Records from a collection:
◆ ◆ ◆ ◆
Lemma markdownFolding_levels_in_steps_witness :
  markdownFolding md_steps_text md_steps_tokens (js "md")
  = Some [ (Some 3, 12); (Some 10, 12); (Some 16, 18) ]
  ∧ length ([ (Some 3, 12); (Some 10, 12); (Some 16, 18) ] : list mdFold)
    = (length (List.filter isTitle md_steps_tokens)
       + length (List.filter isCodeBlock md_steps_tokens))%nat
  ∧ ([ (Some 3, 12); (Some 10, 12); (Some 16, 18) ] : list mdFold).*1
    ≡ₚ expectedStarts 0 md_steps_tokens.
Proof.
  split; [reflexivity|].
  refine (proj2 (markdownFolding_levels_in_steps md_steps_text md_steps_tokens
                   (js "md") _ _ _ _)).
  - by right.
  - vm_compute. repeat split; intros H; discriminate H.
  - reflexivity.
Defined.

(** * Line numbers of the folded view *)

Lemma countLF_pos l : LF ∈ l → 1 <= countLF l.
Proof.
  intros H. apply list_elem_of_split in H as (l1 & l2 & ->).
  rewrite countLF_app, countLF_cons_LF.
  pose proof (countLF_nonneg l1). pose proof (countLF_nonneg l2). lia.
Qed.

Lemma lineFeeds_nonneg text a b : 0 <= lineFeeds text a b.
Proof. apply countLF_nonneg. Qed.

Lemma lineFeeds_add text a b c :
  0 <= a → a <= b → b <= c →
  lineFeeds text a c = lineFeeds text a b + lineFeeds text b c.
Proof.
  intros Ha Hab Hbc. unfold lineFeeds. rewrite <- countLF_app. f_equal.
  replace (Z.to_nat (c - a)) with (Z.to_nat (b - a) + Z.to_nat (c - b))%nat by lia.
  rewrite <- take_take_drop, drop_drop. do 3 f_equal. lia.
Qed.

Lemma lineFeeds_prefix text b :
  0 <= b → lineFeeds text 0 b = countLF (take (Z.to_nat b) text).
Proof.
  intros Hb. unfold lineFeeds. change (Z.to_nat 0) with 0%nat.
  by rewrite drop_0, Z.sub_0_r.
Qed.

Lemma numLines_lineFeeds text a b :
  0 <= a → a <= Js.len text →
  numLines text a (Some b) = 1 + lineFeeds text a b.
Proof.
  intros Ha Hlen. rewrite numLines_lineWindow. unfold lineWindow, lineFeeds.
  by replace (Z.min (Z.max a 0) (Js.len text)) with a by lia.
Qed.

Lemma isMultiline_lineFeeds text a b :
  0 <= a → a <= b → b <= Js.len text →
  isMultiline text a b = true → 1 <= lineFeeds text a b.
Proof.
  intros Ha Hab Hb H. unfold isMultiline in H. apply includes_elem_of in H.
  rewrite slice_inbounds in H by done. apply countLF_pos.
  unfold lineFeeds. rewrite take_drop_commute.
  by replace (Z.to_nat a + Z.to_nat (b - a))%nat with (Z.to_nat b) by lia.
Qed.

Lemma hiddenLF_zero text p l :
  Forall (λ r : range, p < r.2) l → hiddenLF text p l = 0.
Proof.
  induction 1 as [|r l Hr _ IH]; simpl; [done|].
  assert ((r.2 <=? p) = false) as -> by (apply Z.leb_gt; lia). lia.
Qed.

Lemma hiddenLF_nonneg text p l : 0 <= hiddenLF text p l.
Proof.
  induction l as [|r l IH]; simpl; [done|].
  pose proof (lineFeeds_nonneg text r.1 r.2). destruct (r.2 <=? p); lia.
Qed.

(** The ranges of a chain that starts at [lo], with [p <= lo], all end
    after [p]. *)
Lemma chained_ends_after hi l : ∀ lo p,
  chained lo l hi → Forall valid l → p <= lo →
  Forall (λ r : range, p < r.2) l.
Proof.
  intros lo p Hc Hv Hp.
  pose proof (chained_starts _ _ _ Hc) as Hs.
  rewrite Forall_forall in *. intros r Hr.
  specialize (Hs r Hr). specialize (Hv r Hr). unfold valid in Hv. simpl in *. lia.
Qed.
◆ ◆ ◆ ◆
- [PROBLEM DESCRIPTION] Please copy out every entry exactly, with nothing omitted.

- [WRITTEN RESPONSE]
Lemma markdownFolding_levels_in_steps_witness :
  markdownFolding md_steps_text md_steps_tokens (js "md")
  = Some [ (Some 3, 12); (Some 10, 12); (Some 16, 18) ]
  ∧ length ([ (Some 3, 12); (Some 10, 12); (Some 16, 18) ] : list mdFold)
    = (length (List.filter isTitle md_steps_tokens)
       + length (List.filter isCodeBlock md_steps_tokens))%nat
  ∧ ([ (Some 3, 12); (Some 10, 12); (Some 16, 18) ] : list mdFold).*1
    ≡ₚ expectedStarts 0 md_steps_tokens.
Proof.
  split; [reflexivity|].
  refine (proj2 (markdownFolding_levels_in_steps md_steps_text md_steps_tokens
                   (js "md") _ _ _ _)).
  - by right.
  - vm_compute. repeat split; intros H; discriminate H.
  - reflexivity.
Defined.

(** * Line numbers of the folded view *)

Lemma countLF_pos l : LF ∈ l → 1 <= countLF l.
Proof.
  intros H. apply list_elem_of_split in H as (l1 & l2 & ->).
  rewrite countLF_app, countLF_cons_LF.
  pose proof (countLF_nonneg l1). pose proof (countLF_nonneg l2). lia.
Qed.

Lemma lineFeeds_nonneg text a b : 0 <= lineFeeds text a b.
Proof. apply countLF_nonneg. Qed.

Lemma lineFeeds_add text a b c :
  0 <= a → a <= b → b <= c →
  lineFeeds text a c = lineFeeds text a b + lineFeeds text b c.
Proof.
  intros Ha Hab Hbc. unfold lineFeeds. rewrite <- countLF_app. f_equal.
  replace (Z.to_nat (c - a)) with (Z.to_nat (b - a) + Z.to_nat (c - b))%nat by lia.
  rewrite <- take_take_drop, drop_drop. do 3 f_equal. lia.
Qed.

Lemma lineFeeds_prefix text b :
  0 <= b → lineFeeds text 0 b = countLF (take (Z.to_nat b) text).
Proof.
  intros Hb. unfold lineFeeds. change (Z.to_nat 0) with 0%nat.
  by rewrite drop_0, Z.sub_0_r.
Qed.

Lemma numLines_lineFeeds text a b :
  0 <= a → a <= Js.len text →
  numLines text a (Some b) = 1 + lineFeeds text a b.
Proof.
  intros Ha Hlen. rewrite numLines_lineWindow. unfold lineWindow, lineFeeds.
  by replace (Z.min (Z.max a 0) (Js.len text)) with a by lia.
Qed.

Lemma isMultiline_lineFeeds text a b :
  0 <= a → a <= b → b <= Js.len text →
  isMultiline text a b = true → 1 <= lineFeeds text a b.
Proof.
  intros Ha Hab Hb H. unfold isMultiline in H. apply includes_elem_of in H.
  rewrite slice_inbounds in H by done. apply countLF_pos.
  unfold lineFeeds. rewrite take_drop_commute.
  by replace (Z.to_nat a + Z.to_nat (b - a))%nat with (Z.to_nat b) by lia.
Qed.

Lemma hiddenLF_zero text p l :
  Forall (λ r : range, p < r.2) l → hiddenLF text p l = 0.
Proof.
  induction 1 as [|r l Hr _ IH]; simpl; [done|].
  assert ((r.2 <=? p) = false) as -> by (apply Z.leb_gt; lia). lia.
Qed.

Lemma hiddenLF_nonneg text p l : 0 <= hiddenLF text p l.
Proof.
  induction l as [|r l IH]; simpl; [done|].
  pose proof (lineFeeds_nonneg text r.1 r.2). destruct (r.2 <=? p); lia.
Qed.

(** The ranges of a chain that starts at [lo], with [p <= lo], all end
    after [p]. *)
Lemma chained_ends_after hi l : ∀ lo p,
  chained lo l hi → Forall valid l → p <= lo →
  Forall (λ r : range, p < r.2) l.
Proof.
  intros lo p Hc Hv Hp.
  pose proof (chained_starts _ _ _ Hc) as Hs.
  rewrite Forall_forall in *. intros r Hr.
  specialize (Hs r Hr). specialize (Hv r Hr). unfold valid in Hv. simpl in *. lia.
Qed.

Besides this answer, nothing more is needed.